* **EXERCISE PROMPT**
For this exercise, report every line of the material that includes "ModAddr".

* **RECORDS SHOWN**
(** *** The handler *)

(** Modelled from the spec: the meaning of the calls on a [State].  The
    calls on the Store, the Stack, the instruction provider and the
    module instance follow the design document, and so do table and
    memory allocation and the offsets of constant initializers.  The
    calls left without an answer are those whose collaborator is not
    modelled: import matching, function and global allocation, the
    segment writes, export publication, compiled constructors and the
    main interpreter. *)
Definition handle : Handler State :=
  fun X c =>
    match c in Call X return State -> option (X * State) with
    | StoreMgr_reset => fun s =>
        Some (tt, with_store s (reset (StoreMgr s)))
    | StoreMgr_findModule Name => fun s =>
        Some (findModule (StoreMgr s) Name, s)
    | StoreMgr_pushModule Inst => fun s =>
        let '(a, Sto) := placeModule Instantiate (StoreMgr s) Inst in
        Some (a, with_store s Sto)
    | StoreMgr_importModule Inst => fun s =>
        let '(a, Sto) := placeModule ImportWasm (StoreMgr s) Inst in
        Some (a, with_store s Sto)
    | StoreMgr_getModule ModAddr => fun s =>
        Some (getModule (StoreMgr s) ModAddr, s)
    | StoreMgr_getFunction FuncAddr => fun s =>
        Some (getFunction (StoreMgr s) FuncAddr, s)
    | StackMgr_reset => fun s => Some (tt, with_stack s [])
    | StackMgr_pushFrame ModAddr Arity Coarity => fun s =>
        Some (tt, with_stack s (pushFrame (StackMgr s) ModAddr Arity Coarity))
    | StackMgr_popFrame => fun s =>
        K ← popFrame (StackMgr s);
        Some (tt, with_stack s K)
    | InstrPdr_reset => fun s =>
        Some (tt, mkState (StoreMgr s) (StackMgr s) [])
    | ModInst_addFuncType ModInst Params Returns => fun s =>
        Sto ← update_module (StoreMgr s) ModInst (addFuncType Params Returns);
        Some (tt, with_store s Sto)
    | ModInst_Addr ModInst => fun s =>
        M ← at_addr (ModInsts (StoreMgr s)) ModInst;
        Some (Addr M, s)
    | ModInst_setStartIdx ModInst Idx => fun s =>
        Sto ← update_module (StoreMgr s) ModInst (setStartIdx Idx);
        Some (tt, with_store s Sto)
    | ModInst_getStartAddr ModInst => fun s =>
        M ← at_addr (ModInsts (StoreMgr s)) ModInst;
        Some (getStartAddr M, s)
    | instantiate_TableSec ModInst TabSec => fun s =>
        Sto ← instantiateTables (StoreMgr s) ModInst TabSec;
        Some (Value tt, with_store s Sto)
    | instantiate_MemorySec ModInst MemSec => fun s =>
        Sto ← instantiateMemories (StoreMgr s) ModInst MemSec;
        Some (Value tt, with_store s Sto)
    | resolveExpression_ElemSec ModInst ElemSec => fun s =>
        r ← evalOffsets (ElemOffset <$> ElemSec);
        Some (r, s)
    | resolveExpression_DataSec ModInst DataSec => fun s =>
        r ← evalOffsets (DataOffset <$> DataSec);
        Some (r, s)
    | instantiate_ImportSec _ _ | instantiate_FuncSec _ _ _
    | instantiate_GlobalSec _ _ | instantiate_ElemSec _ _ _
    | instantiate_DataSec _ _ _ | instantiate_ExportSec _ _
    | CtorFunc _ | runFunction _ _ => fun _ => None
    end.
Lemma ensureServiceCertKeyPairSecretRoleBinding_puts
    (r : reconciler) (cr : aggregatedComponentRoute) (roleName : string) (w : W) :
  let o := run h (ensureServiceCertKeyPairSecretRoleBinding
                    OpenShiftConfigNamespace r cr roleName) w in
  puts (trace_of o) ≤ 1 ∧ (result_of o = None → puts (trace_of o) = 1).
Proof.
  cbv zeta. unfold ensureServiceCertKeyPairSecretRoleBinding. run_step.
  destruct (h (CacheListRoleBindings
                 (componentRouteResources OpenShiftConfigNamespace cr)) w)
    as [[items err] w1].
  destruct err as [e |]; [run_step; cbn [result_of trace_of fst snd]; by split; [unfold puts; simpl; lia |] |].
  destruct items as [| first rest].
  - run_step.
    destruct (h (ClientCreateRoleBinding (desiredRoleBinding r cr roleName)) w1)
      as [[created err] w2].
    run_step; cbn [result_of trace_of fst snd];
      rewrite !puts_cons, puts_nil; simpl; split; (done || lia).
  - cbn [deleteRoleBindingsAfterFirst]. rewrite decide_True by done.
    run_split (deleteRoleBindingsAfterFirst 1 rest) err t w2.
    pose proof (deleteRoleBindingsAfterFirst_requests h neutral 1 rest w1) as Hloop.
    rewrite Heqp in Hloop. cbn [trace_of fst snd] in Hloop.
    assert (Ht : puts t = 0) by (apply puts_neutral, Hloop; by split).
    destruct err as [e |]; run_step.
    { cbn [result_of trace_of fst snd].
      rewrite puts_cons, puts_app, Ht, puts_nil. simpl. split; [lia | done]. }
    cbn [desiredRoleBinding RoleBinding_Subjects RoleBinding_RoleRef].
    destruct (h (ClientUpdateRoleBinding
                   (RoleBinding_setSubjectsRoleRef first
                      (subjectsOf (aggregatedComponentRoute_ConsumingUsers cr))
                      (roleRefTo roleName))) w2)
      as [[updated err] w3].
    run_step; cbn [result_of trace_of fst snd];
      rewrite puts_cons, puts_app, Ht, puts_cons, puts_nil; simpl;
      split; (done || lia).
Qed.

Lemma ensureComponentRoutes_puts
    (r : reconciler) (componentRoutes : list aggregatedComponentRoute) (w : W) :
  let o := run h (ensureComponentRoutes
                    OpenShiftConfigNamespace r componentRoutes) w in
  puts (trace_of o) ≤ 2 * length componentRoutes
  ∧ (result_of o = None → puts (trace_of o) = 2 * length componentRoutes).
Proof.
  cbv zeta. revert w.
  induction componentRoutes as [| cr rest IH]; intros w; [done |].
  rewrite run_ensureComponentRoutes_cons. cbv zeta.
  pose proof (ensureServiceCertKeyPairSecretRole_puts r cr w) as [Hrole Hrole'].
  destruct (run h (ensureServiceCertKeyPairSecretRole OpenShiftConfigNamespace r cr) w)
    as [[[roleName err] t] w1].
  cbn [result_of trace_of world_of fst snd length] in *.
  destruct err as [e |]; cbn [result_of trace_of fst snd]; [split; [lia | done] |].
  pose proof (ensureServiceCertKeyPairSecretRoleBinding_puts r cr roleName w1)
    as [Hbinding Hbinding'].
  destruct (run h (ensureServiceCertKeyPairSecretRoleBinding
                     OpenShiftConfigNamespace r cr roleName) w1)
    as [[err t'] w2].
  cbn [result_of trace_of world_of fst snd] in *.
  destruct err as [e |]; cbn [result_of trace_of fst snd]; rewrite ?puts_app.
  - split; [lia | done].
  - destruct (IH w2) as [Hrest Hrest']. split; [lia |].
    intros Hres. rewrite Hrole', Hbinding', Hrest' by done. lia.
Qed.

End PutFacts.

Lemma run_Reconcile_puts
    (Hash : string → string) (OpenShiftConfigNamespace : string)
    (W : Type) (h : handler W) (r : reconciler) (req : Request)
    (ingress : Ingress) (w w1 : W) :
  h (CacheGetIngress (Request_NamespacedName req)) w = ((ingress, None), w1) →
  let o := run h (Reconcile Hash OpenShiftConfigNamespace r req) w in
  let targets :=
    intersectingComponentRoutes Hash
      (IngressSpec_ComponentRoutes (Ingress_Spec ingress))
      (IngressStatus_ComponentRoutes (Ingress_Status ingress)) in
  puts (trace_of o) ≤ 2 * length targets
  ∧ ((result_of o).2 = None → puts (trace_of o) = 2 * length targets).
Proof.
  intros Hget. cbv zeta.
  rewrite (run_Reconcile_fetched _ _ _ _ _ _ _ _ Hget). cbv zeta.
  set (componentRoutes := intersectingComponentRoutes Hash _ _).
  pose proof (ensureComponentRoutes_puts
                OpenShiftConfigNamespace h r componentRoutes w1) as [Hloop Hloop'].
  pose proof (ensureComponentRoutes_result
                OpenShiftConfigNamespace h r componentRoutes w1) as Hres.
  destruct (run h (ensureComponentRoutes _ r componentRoutes) w1)
    as [[res t] w2].
  cbn [result_of trace_of world_of fst snd] in *.
  destruct res as [res |]; cbn [result_of trace_of fst snd].
  - rewrite puts_cons. simpl. split; [done |].
    destruct (Hres res eq_refl) as [e [-> | ->]]; done.
  - pose proof (cleanupOrphanedResources_neutral
                  OpenShiftConfigNamespace h componentRoutes w2) as Hgc.
    apply puts_neutral in Hgc.
    rewrite puts_cons, puts_app, Hgc, Hloop' by done. simpl. split; [lia |].
    intros _. lia.
Qed.



(** ** Runs that find one match for every target *)

Lemma no_create_filter (l : list request) :
  Forall (λ q, is_create q = false) l → List.filter is_create l = [].
Proof.
  induction l as [| q l IH]; [done |].
  intros [Hq Hl]%Forall_cons. simpl. rewrite Hq. by apply IH.
Qed.

Lemma puts_updates (t : list event) :
  Forall (λ q, is_create q = false) (requests t) →
  length (List.filter is_update (requests t)) = puts t.
Proof.
  unfold puts. induction (requests t) as [| q l IH]; [done |].
  intros [Hq Hl]%Forall_cons. simpl. unfold is_put at 1. rewrite Hq. simpl.
  destruct (is_update q); simpl; by rewrite IH.
Qed.

Lemma componentRouteResources_not_all (namespace : string)
    (cr : aggregatedComponentRoute) :
  componentRouteResources namespace cr ≠ allComponentRouteResources namespace.
Proof. discriminate. Qed.

Section SingleMatchFacts.

Variable Hash : string → string.
Variable OpenShiftConfigNamespace : string.
Context {W : Type} (h : handler W).

Lemma ensureServiceCertKeyPairSecretRole_single
    (r : reconciler) (cr : aggregatedComponentRoute) (w : W) :
  let o := run h (ensureServiceCertKeyPairSecretRole
                    OpenShiftConfigNamespace r cr) w in
  singleMatches OpenShiftConfigNamespace (trace_of o) →
  Forall (λ q, is_create q = false) (requests (trace_of o)).
Proof.
  cbv zeta. unfold ensureServiceCertKeyPairSecretRole. run_step.
  destruct (h (CacheListRoles (componentRouteResources OpenShiftConfigNamespace cr)) w)
    as [[items err] w1].
  destruct err as [e |]; [run_step; out_simpl; by repeat constructor |].
  destruct items as [| first rest].
  - run_step. destruct (h (ClientCreateRole (desiredRole r cr)) w1) as [[role' err] w2].
    destruct err; run_step; cbn [trace_of fst snd];
      intros [Hlist _]%Forall_cons;
      by destruct (Hlist (componentRouteResources_not_all _ _)).
  - intros _. cbn [deleteRolesAfterFirst]. rewrite decide_True by done.
    run_split (deleteRolesAfterFirst 1 rest) err t w2.
    pose proof (deleteRolesAfterFirst_requests h
                  (λ q, is_create q = false) 1 rest w1 (λ _, eq_refl)) as Hloop.
    rewrite Heqp in Hloop. out_simpl.
    destruct err as [e |]; run_step.
    + out_simpl. rewrite app_nil_r. by constructor.
    + destruct (h (ClientUpdateRole
                     (Role_setRules first (Role_Rules (desiredRole r cr)))) w2)
        as [[updated err] w3].
      destruct err; run_step; out_simpl;
        (constructor; [done |]);
        (apply Forall_app; split; [done | by repeat constructor]).
Qed.

Lemma ensureServiceCertKeyPairSecretRoleBinding_single
    (r : reconciler) (cr : aggregatedComponentRoute) (roleName : string) (w : W) :
  let o := run h (ensureServiceCertKeyPairSecretRoleBinding
                    OpenShiftConfigNamespace r cr roleName) w in
  singleMatches OpenShiftConfigNamespace (trace_of o) →
  Forall (λ q, is_create q = false) (requests (trace_of o)).
Proof.
  cbv zeta. unfold ensureServiceCertKeyPairSecretRoleBinding. run_step.
  destruct (h (CacheListRoleBindings
                 (componentRouteResources OpenShiftConfigNamespace cr)) w)
    as [[items err] w1].
  destruct err as [e |]; [run_step; out_simpl; by repeat constructor |].
  destruct items as [| first rest].
  - run_step.
    destruct (h (ClientCreateRoleBinding (desiredRoleBinding r cr roleName)) w1)
      as [[created err] w2].
    run_step; cbn [trace_of fst snd];
      intros [Hlist _]%Forall_cons;
      by destruct (Hlist (componentRouteResources_not_all _ _)).
  - intros _. cbn [deleteRoleBindingsAfterFirst]. rewrite decide_True by done.
    run_split (deleteRoleBindingsAfterFirst 1 rest) err t w2.
    pose proof (deleteRoleBindingsAfterFirst_requests h
                  (λ q, is_create q = false) 1 rest w1 (λ _, eq_refl)) as Hloop.
    rewrite Heqp in Hloop. out_simpl.
    destruct err as [e |]; run_step.
    + out_simpl. rewrite app_nil_r. by constructor.
    + cbn [desiredRoleBinding RoleBinding_Subjects RoleBinding_RoleRef].
      destruct (h (ClientUpdateRoleBinding
                     (RoleBinding_setSubjectsRoleRef first
                        (subjectsOf (aggregatedComponentRoute_ConsumingUsers cr))
                        (roleRefTo roleName))) w2)
        as [[updated err] w3].
      run_step; out_simpl;
        (constructor; [done |]);
        (apply Forall_app; split; [done | by repeat constructor]).
Qed.

Lemma ensureComponentRoutes_single
    (r : reconciler) (componentRoutes : list aggregatedComponentRoute) (w : W) :
  let o := run h (ensureComponentRoutes
                    OpenShiftConfigNamespace r componentRoutes) w in
  singleMatches OpenShiftConfigNamespace (trace_of o) →
  Forall (λ q, is_create q = false) (requests (trace_of o)).
Proof.
  cbv zeta. revert w.
  induction componentRoutes as [| cr rest IH]; intros w; [by constructor |].
  rewrite run_ensureComponentRoutes_cons. cbv zeta.
  pose proof (ensureServiceCertKeyPairSecretRole_single r cr w) as Hrole.
  destruct (run h (ensureServiceCertKeyPairSecretRole OpenShiftConfigNamespace r cr) w)
    as [[[roleName err] t] w1].
  cbn [result_of trace_of world_of fst snd] in *.
  destruct err as [e |]; cbn [trace_of fst snd]; [done |].
  pose proof (ensureServiceCertKeyPairSecretRoleBinding_single r cr roleName w1)
    as Hbinding.
  destruct (run h (ensureServiceCertKeyPairSecretRoleBinding
                     OpenShiftConfigNamespace r cr roleName) w1)
    as [[err t'] w2].
  cbn [result_of trace_of world_of fst snd] in *.
  unfold singleMatches in *.
  destruct err as [e |]; cbn [trace_of fst snd]; autorewrite with trace.
  - intros [H1 H2]%Forall_app. apply Forall_app. auto.
  - intros [H1 [H2 H3]%Forall_app]%Forall_app.
    apply Forall_app. split; [auto |]. apply Forall_app. split; [auto |].
    by apply IH.
Qed.
Lemma add_embeddings_to_chunks_keeps_every_chunk_witness :
  generate_embeddings (H := Fixtures.short_model 3 2) (map text sample_chunks) <> [] /\
  (let '(chunks, warned) :=
     EmbeddingGeneratorChunks.add_embeddings_to_chunks (H := Fixtures.short_model 3 2)
       sample_chunks in
   (map (fun chunk => (chunk_id chunk, len (get_embedding chunk))) chunks, warned))
  = ([(10, 2); (11, 2); (12, 2); (13, 0); (14, 0)], [3%nat; 4%nat]) /\
  length (fst (EmbeddingGeneratorChunks.add_embeddings_to_chunks
                 (H := Fixtures.short_model 3 2) sample_chunks))
  = length sample_chunks.
Proof.
  split; [vm_compute; discriminate|]. split; [vm_compute; reflexivity|].
  apply (add_embeddings_to_chunks_keeps_every_chunk (H := Fixtures.short_model 3 2)
           sample_chunks).
  vm_compute. discriminate.
Defined.

Lemma complete_embeddings_keep_every_chunk_witness :
  0 < embedding_batch_size small_batches /\
  (forall texts,
     length (generate_embeddings (H := Fixtures.constant_model 3) texts) = length texts) /\
  map chunk_id (fst (generate_embeddings_in_batches (H := Fixtures.constant_model 3)
                       small_batches sample_chunks))
  = [10; 11; 12; 13; 14] /\
  snd (generate_embeddings_in_batches (H := Fixtures.constant_model 3)
         small_batches sample_chunks) = [].
Proof.
  assert (Hmodel : forall texts,
            length (generate_embeddings (H := Fixtures.constant_model 3) texts)
            = length texts) by (intros texts; cbn; apply length_map).
  split; [reflexivity|]. split; [exact Hmodel|].
  destruct (complete_embeddings_keep_every_chunk (H := Fixtures.constant_model 3)
              small_batches sample_chunks eq_refl Hmodel) as (_ & Hlog & Hids & _).
  split; [exact Hids|exact Hlog].
Defined.

Lemma failed_embeddings_store_nothing_witness :
  (forall texts, generate_embeddings (H := Fixtures.short_model 0 3) texts = []) /\
  store_pdf_with_progress (H := Fixtures.ascii_db) (H0 := Fixtures.short_model 0 3)
    (H1 := Fixtures.accepting_server) (H2 := Fixtures.runtime) 0 Fixtures.ready_batch
    (Fixtures.one_file "scan.pdf" Fixtures.scan_doc) Fixtures.ready_server
    "scan.pdf" None
  = Some (false, Fixtures.ready_server) /\
  snd (generate_embeddings_in_batches (H := Fixtures.short_model 0 3)
         small_batches sample_chunks)
  = map MissingEmbedding [10; 11; 12; 13; 14].
Proof.
  assert (Hfail : forall texts,
            generate_embeddings (H := Fixtures.short_model 0 3) texts = [])
    by reflexivity.
  split; [exact Hfail|].
  destruct (failed_embeddings_store_nothing (H := Fixtures.short_model 0 3)
              (H0 := Fixtures.ascii_db) (H1 := Fixtures.accepting_server)
              (H2 := Fixtures.runtime) 0 small_batches
              (Fixtures.one_file "scan.pdf" Fixtures.scan_doc) Fixtures.ready_server
              "scan.pdf" None Hfail) as (_ & Hlog & _).
  split; [vm_compute; reflexivity|]. now rewrite Hlog.
Defined.

End EmbeddingCollaborator.

(** ** Batches of chunks *)

Module BatchTiling.

Import PDFProcessor PDFToMilvusBatch EmbeddingFacts.

(** [range(0, n, b)] for a positive step: as many starts as windows of [b]
    are needed to cover [n], and no more. *)
Lemma range_tight n b :
  0 <= n -> 0 < b ->
  exists m,
    range 0 n b = Some (map (fun k => Z.of_nat k * b) (seq 0 m)) /\
    n <= Z.of_nat m * b /\ (Z.of_nat m - 1) * b < Z.max n 1.
Proof.
  intros Hn Hb. exists (Z.to_nat ((n + b - 1) / b)). unfold range.
  destruct (Z.eqb_spec b 0); [lia|]. destruct (Z.ltb_spec 0 b); [|lia].
  rewrite Z.sub_0_r. split; [reflexivity|].
  assert (Hq : 0 <= (n + b - 1) / b) by (apply Z.div_pos; lia).
  rewrite Z2Nat.id by exact Hq.
  pose proof (Z.div_mod (n + b - 1) b ltac:(lia)) as Hdiv.
  pose proof (Z.mod_pos_bound (n + b - 1) b Hb) as Hmod. nia.
Qed.


Section Tiling.
Context `{UnicodeDB} `{Runtime}.


End Tiling.


End BatchTiling.

(** ** Ingestion only ever appends *)

Module AppendOnly.

Import PDFProcessor EmbeddingGenerator MilvusClient.

Lemma extends_refl server : extends server server.
Proof.
  intros name. destruct (server !! name); [|exact I].
  repeat split. exists []. now rewrite app_nil_r.
Qed.

Lemma extends_trans server1 server2 server3 :
  extends server1 server2 -> extends server2 server3 -> extends server1 server3.
Proof.
  intros H12 H23 name. specialize (H12 name). specialize (H23 name).
  destruct (server1 !! name), (server2 !! name), (server3 !! name); try easy.
  destruct H12 as (Hs & Hi & rows & Hr), H23 as (Hs' & Hi' & rows' & Hr').
  split; [congruence|]. split; [congruence|].
  exists (rows ++ rows'). now rewrite Hr', Hr, app_assoc.
Qed.

Lemma nothing_stored `{Server} client server :
  extends server server /\
  (false = true -> row_count client server < row_count client server) /\
  ((forall c rows, insert_flush c rows <> FlushRaised) ->
   (false = true <-> row_count client server < row_count client server) /\
   (false = false -> server = server)).
Proof.
  split; [apply extends_refl|]. split; [discriminate|]. intros _.
  split; [split; [discriminate|lia]|reflexivity].
Qed.

Section Append.
Context `{UnicodeDB} `{Model} `{Server} `{Runtime}.

Lemma insert_documents_extends self server documents :
  extends server (snd (insert_documents self server documents)).
Proof.
  unfold insert_documents.
  destruct (collection self) as [handle|]; [|apply extends_refl].
  destruct (negb (truthy documents)); [apply extends_refl|].
  destruct (negb (truthy (valid_documents documents []))); [apply extends_refl|].
  destruct (server !! handle) as [c|] eqn:Hc; [|apply extends_refl].
  assert (Hsent : extends server
                    (<[handle := {| schema := schema c;
                                    entities := entities c ++ valid_documents documents [];
                                    index := index c |}]> server)).
  { intros name. destruct (decide (name = handle)) as [->|Hne].
    - rewrite lookup_insert_eq, Hc. cbn [schema index entities]. repeat split. eauto.
    - rewrite lookup_insert_ne by congruence. apply extends_refl. }
  cbv zeta. destruct (insert_flush c (valid_documents documents []));
    [exact Hsent|exact Hsent|apply extends_refl].
Qed.

Lemma store_batches_extends self all_chunks starts successful_chunks failed_chunks server :
  extends server
    (snd (PDFToMilvusBatch.store_batches self all_chunks starts successful_chunks
            failed_chunks server)).
Proof.
  revert successful_chunks failed_chunks server.
  induction starts as [|i rest IH]; intros s f server;
    cbn [PDFToMilvusBatch.store_batches]; [apply extends_refl|].
  destruct (negb (truthy (fst (PDFToMilvusBatch.generate_embeddings_in_batches self _))));
    [apply IH|].
  destruct (negb (truthy (List.filter _ _))); [apply IH|].
  pose proof (insert_documents_extends (PDFToMilvusBatch.milvus_client self) server
                (map as_document
                   (List.filter
                      (fun chunk => validate_embedding (PDFToMilvusBatch.get_embedding chunk))
                      (fst (PDFToMilvusBatch.generate_embeddings_in_batches self
                              (slice all_chunks i (i + PDFToMilvusBatch.batch_size self)))))))
    as Hinsert.
  destruct (insert_documents _ _ _) as [stored server1]. cbn [snd] in Hinsert.
  destruct stored; (eapply extends_trans; [exact Hinsert|apply IH]).
Qed.

(** X19.  Whatever [store_pdf_with_progress] answers, it has only appended rows:
    the server holds the same collections afterwards, each with its schema
    and its index, and the rows that were there before come first and
    unchanged. *)
Theorem store_pdf_with_progress_only_appends (fuel : nat) (self : PDFToMilvusBatch.t)
    (fs : gmap string Fitz.file) (server server' : gmap string Collection)
    (pdf_path : string) (document_id : option str) (success : bool) :
  PDFToMilvusBatch.store_pdf_with_progress fuel self fs server pdf_path document_id
    = Some (success, server') ->
  extends server server'.
Proof.
  unfold PDFToMilvusBatch.store_pdf_with_progress.
  destruct (negb (Fitz.path_exists fs pdf_path)); [intros [= _ <-]; apply extends_refl|].
  destruct (process_pdf _ _ _ _ _) as [all_chunks|]; [|discriminate].
  destruct (negb (truthy all_chunks)); [intros [= _ <-]; apply extends_refl|].
  destruct (range 0 (len all_chunks) (PDFToMilvusBatch.batch_size self)) as [starts|];
    [|intros [= _ <-]; apply extends_refl].
  pose proof (store_batches_extends self all_chunks starts 0 0 server) as Hrun.
  destruct (PDFToMilvusBatch.store_batches self all_chunks starts 0 0 server)
    as [[successful failed] server1]. cbn [snd] in Hrun.
  destruct (successful + failed =? 0); now intros [= _ <-].
Qed.
(** X6. The listing depends on neither [special], nor the circuits'
    [operator[]], nor the solver's model of named terms: changing them
    leaves the dump defined and the files the same. *)
Theorem listing_ignores_special :
  (∀ special special' c1 c2 by_name1 by_name2 s model_named' fname w w1,
     default_model toString special c1 c2 s fname w = Some (tt, w1) →
     ∃ w1',
       default_model toString special'
         (mkCircuit (get_num_vars c1) (symbolic_vars c1)
            (real_variable_index c1) by_name1)
         (mkCircuit (get_num_vars c2) (symbolic_vars c2)
            (real_variable_index c2) by_name2)
         (mkSolver (model s) model_named') fname w = Some (tt, w1')
       ∧ files w1' = files w1)
  ∧ (∀ special special' c by_name' s model_named' fname w w1,
       default_model_single toString special c s fname w = Some (tt, w1) →
       ∃ w1',
         default_model_single toString special'
           (mkCircuit (get_num_vars c) (symbolic_vars c)
              (real_variable_index c) by_name')
           (mkSolver (model s) model_named') fname w = Some (tt, w1')
         ∧ files w1' = files w1).
Proof.
  split.
  - intros special special' c1 c2 bn1 bn2 s named' fname w w1 Hrun.
    assert (Hsome : is_Some (default_model toString special c1 c2 s fname w))
      by (by rewrite Hrun).
    apply default_model_in_range_aux in Hsome
      as (vterms1 & vterms2 & lines & H1 & H2 & Hl).
    rewrite (default_model_run_any special c1 c2 s fname w
               vterms1 vterms2 lines H1 H2 Hl) in Hrun.
    injection Hrun as <-. eexists.
    split;
      [by apply (default_model_run_any special' _ _ _ fname w
                   vterms1 vterms2 lines) | done].
  - intros special special' c bn s named' fname w w1 Hrun.
    assert (Hsome : is_Some (default_model_single toString special c s fname w))
      by (by rewrite Hrun).
    apply default_model_single_in_range_aux in Hsome as [Hsv Hrvi].
    destruct (proj2 (mapM_lookup_is_Some (symbolic_vars c) _) Hsv)
      as [vterms H1].
    destruct (single_lines_exist toString c vterms (model s vterms) H1 Hrvi)
      as [lines H2].
    rewrite (default_model_single_run_any special c s fname w
               vterms lines H1 H2) in Hrun.
    injection Hrun as <-. eexists.
    split;
      [by apply (default_model_single_run_any special' _ _ fname w
                   vterms lines) | done].
Qed.

(** X7. A dump that succeeds makes one [info] call per name of [special],
    in order, after the calls made before: [default_model] with the name,
    [_1, ], the name, [_2 = ] and the two values the named model has under
    the keys [name_1] and [name_2]; [default_model_single] with the name,
    [ = ] and the value under the name. *)
Theorem dump_info_calls :
  (∀ special c1 c2 s fname w w',
     default_model toString special c1 c2 s fname w = Some (tt, w') →
     info_log w'
     = info_log w ++
       ((λ vname : string,
           [vname; "_1, "; vname; "_2 = ";
            subscript (model_named s (named_terms_pair special c1 c2))
              (vname +:+ "_1");
            ", ";
            subscript (model_named s (named_terms_pair special c1 c2))
              (vname +:+ "_2")]) <$> special))
  ∧ (∀ special c s fname w w',
       default_model_single toString special c s fname w = Some (tt, w') →
       info_log w'
       = info_log w ++
         ((λ vname : string,
             [vname; " = ";
              subscript (model_named s (named_terms_single special c)) vname])
            <$> special)).
Proof.
  split.
  - intros special c1 c2 s fname w w' Hrun.
    destruct (default_model_effect special c1 c2 s fname w) as (lines & _ & H);
      [by rewrite Hrun|].
    rewrite H in Hrun. by injection Hrun as <-.
  - intros special c s fname w w' Hrun.
    destruct (default_model_single_effect special c s fname w)
      as (lines & _ & H); [by rewrite Hrun|].
    rewrite H in Hrun. by injection Hrun as <-.
Qed.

* **RESPONSE**
    | StoreMgr_getModule ModAddr => fun s =>
        Some (getModule (StoreMgr s) ModAddr, s)
    | StackMgr_pushFrame ModAddr Arity Coarity => fun s =>
        Some (tt, with_stack s (pushFrame (StackMgr s) ModAddr Arity Coarity))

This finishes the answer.